The kind of images that form in our minds when we think of a word have a significant social meaning.  When the average person thinks of the word farmer, the image of a man plowing a field and gazing hopelessly at the sky comes to mind.  This image does not reflect women farmers.  This means that the farmer is a man in the sense of the word to a majority of people, not a woman, which is contrary to reality.  Agriculture has a history dating back thousands of years, and women have a very important role to play in this. It would not exist without women, because agriculture was invented by women.

According to agricultural statistics, about 73.2% of women in rural India work in agriculture, but only 12% of women own farm land.  The Supreme Court ruled in 2020 that women have the same right to inherit property as men.

Even today, in society, culture, religion, tradition, practically everywhere, agriculture is considered the business of men. According to The India Human Development Survey, 83% of agricultural land is owned by men, while only 2% is owned by women.  This shows how women are not considered farmers and are not seen as heirs to agriculture because of their low property ownership.

Answering all these questions, Kavita Kuruganti, a member of the Alliance for Holistic Agriculture Organization in Karnataka and a member of the group who represented farmers protesting the current agricultural law to the government, said that in a patriarchal society, most agricultural land belongs to men.  Additionally, it is a fact that even the produce is owned by men, but we have to understand that a woman is also a farmer.  After independence, men’s participation in agricultural policy and agricultural technology became more educated and efficient.  Therefore, agricultural policies and technology also shifted to an industry where only male farmers were mentioned.
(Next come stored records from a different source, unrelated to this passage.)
(** C4. When all records of a group have the same value for each of
    the four metrics, no record is flagged: the detector returns the
    empty result and leaves the store as it was.  Where the group
    reaches the thresholds and the shared value of a metric is finite,
    both quartiles of the metric equal the shared value, their
    difference is zero and the bound is the shared value, which the
    strict comparison does not let the value exceed. *)
Theorem identical_records_no_outliers (h : heap) (group_rows : list loc)
    (paid per_benef per_claim benef : fval) :
  Forall (λ l, has_numeric_fields (h l)) group_rows →
  (∀ i l, group_rows !! i = Some l →
     TOTAL_PAID (base (metrics to_numeric i (h l))) = paid
     ∧ PAID_PER_BENEF (metrics to_numeric i (h l)) = per_benef
     ∧ PAID_PER_CLAIM (metrics to_numeric i (h l)) = per_claim
     ∧ TOTAL_UNIQUE_BENEFICIARIES (base (metrics to_numeric i (h l))) = benef) →
  detect_outliers to_numeric h group_rows = Ok (h, [])
  ∧ ∀ df df_clean,
      prepare_frames to_numeric h group_rows = Ok (Some (df, df_clean)) →
      Forall (λ sv : list fval * fval,
                ∀ x, sv.2 = Fin x →
                  quantile sv.1 (qd 1 4) = Fin x
                  ∧ quantile sv.1 (qd 3 4) = Fin x
                  ∧ fsub (quantile sv.1 (qd 3 4)) (quantile sv.1 (qd 1 4)) = Fin 0%Qc
                  ∧ get_upper_bound sv.1 = Fin x
                  ∧ fgtb (Fin x) (get_upper_bound sv.1) = false)
        [(map (λ r, TOTAL_PAID (base r)) df_clean, paid);
         (map PAID_PER_BENEF df_clean, per_benef);
         (map PAID_PER_CLAIM df_clean, per_claim);
         (map (λ r, TOTAL_UNIQUE_BENEFICIARIES (base r)) df_clean, benef)].
Proof.
  intros Hfields Hsame.
  assert (Hdf : ∀ r, r ∈ frame_df to_numeric h group_rows →
            TOTAL_PAID (base r) = paid ∧ PAID_PER_BENEF r = per_benef
            ∧ PAID_PER_CLAIM r = per_claim
            ∧ TOTAL_UNIQUE_BENEFICIARIES (base r) = benef).
  { intros r Hr. apply elem_of_frame_df in Hr as (i & l & Hi & -> & _).
    by apply Hsame. }
  assert (Hseries : ∀ (f : mrow → fval) v,
            (∀ r, r ∈ frame_df to_numeric h group_rows → f r = v) →
            map f (frame_clean to_numeric h group_rows)
            = replicate (length (frame_clean to_numeric h group_rows)) v).
  { intros f v Hf. apply map_constant. intros r Hr. apply Hf.
    by apply elem_of_frame_clean in Hr as [Hr _]. }
  split.
  - destruct (decide (length group_rows < 4)) as [Hshort|Hlong].
    { apply detect_outliers_skipped. by apply prepare_frames_short. }
    unfold detect_outliers. rewrite prepare_frames_spec.
    2:{ apply numeric_columns_intro; [|exact Hfields].
        intros ->. cbn in Hlong. lia. }
    rewrite bind_Ok.
    destruct (length (frame_clean to_numeric h group_rows) <? 4)%nat; [reflexivity|].
    apply flag_loop_no_flags. intros r Hr.
    destruct (Hdf r Hr) as (Hp & Hb & Hc & Hu).
    apply flags_of_nil; cbn [compute_bounds high_total_paid high_paid_per_benef
                              high_paid_per_claim high_unique_benef].
    + rewrite (Hseries _ paid) by (intros r' Hr'; apply Hdf, Hr').
      rewrite Hp. apply exceeds_constant.
    + rewrite (Hseries _ per_benef) by (intros r' Hr'; apply Hdf, Hr').
      rewrite Hb. apply exceeds_constant.
    + rewrite (Hseries _ per_claim) by (intros r' Hr'; apply Hdf, Hr').
      rewrite Hc. apply exceeds_constant.
    + rewrite (Hseries _ benef) by (intros r' Hr'; apply Hdf, Hr').
      rewrite Hu. apply exceeds_constant.
  - intros df df_clean Hprep.
    apply prepare_frames_reached in Hprep as (-> & -> & Hlen).
    assert (Hone : ∀ (f : mrow → fval) v x,
              (∀ r, r ∈ frame_df to_numeric h group_rows → f r = v) →
              v = Fin x →
              let series := map f (frame_clean to_numeric h group_rows) in
              quantile series (qd 1 4) = Fin x
              ∧ quantile series (qd 3 4) = Fin x
              ∧ fsub (quantile series (qd 3 4)) (quantile series (qd 1 4)) = Fin 0%Qc
              ∧ get_upper_bound series = Fin x
              ∧ fgtb (Fin x) (get_upper_bound series) = false).
    { intros f v x Hf -> series. subst series. rewrite (Hseries f (Fin x) Hf).
      destruct (length (frame_clean to_numeric h group_rows)) as [|n] eqn:Hn;
        [lia|].
      rewrite get_upper_bound_fence by (rewrite length_replicate; lia).
      rewrite upper_fence_replicate_Fin.
      rewrite !quantile_replicate_Fin
        by apply quarter_bounds || apply three_quarter_bounds.
      repeat split; [|apply fgtb_irrefl].
      cbn. f_equal. ring. }
    apply Forall_cons_2; [|apply Forall_cons_2; [|apply Forall_cons_2;
      [|apply Forall_cons_2; [|apply Forall_nil_2]]]]; cbn [fst snd]; intros x Hx.
    + apply (Hone _ paid x); [intros r Hr; apply Hdf, Hr|exact Hx].
    + apply (Hone _ per_benef x); [intros r Hr; apply Hdf, Hr|exact Hx].
    + apply (Hone _ per_claim x); [intros r Hr; apply Hdf, Hr|exact Hx].
    + apply (Hone _ benef x); [intros r Hr; apply Hdf, Hr|exact Hx].
Qed.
Furthermore, inventions such as tractors, irrigation systems and machinery were made to save labor time to alleviate the problems of male farmers, but close to nothing has been done to lessen the burdens on women farmers, such as sowing seeds, cutting grass between crops, removing cotton, cleaning cotton.  More labor-saving and cost-effective techniques could have been developed for such work, but technological progress has been neglected because these are tasks committed by majority female farmers.

According to Oxfam, women’s participation in government committees and implementation of agricultural schemes is only 2.3%.  If you currently reside in a village, you will notice how many women are working as agricultural assistants in your panchayat and surrounding areas. 

According to the 2019-20 Economic Survey, the participation of women in agriculture has increased more than ever before due to high migration in this financial year.  This means that young people are migrating from rural to urban areas in search of employment, and women are taking on increased responsibilities to take care of household farming.  However, as a farmer, Satbara is not registered, and women do not get the benefit of government schemes as they are not registered.  If women are also considered as farmers, then crop insurance schemes, crop loans, debt waivers, government assistance can also help their families, which is still not taking place today..

This, however, does not mean that the issue of repealing new agricultural laws does not relate to women farmers. The fact is that the issue is just as relevant to male farmers as it is to female farmers. It can even be argued that women farmers are more affected by this topic than male farmers.  For example, if a legal guarantee of MSP is obtained, the income will increase.  Only then will living standards improve.  This is the reason why a large number of women farmers have joined the agitation on the Delhi border.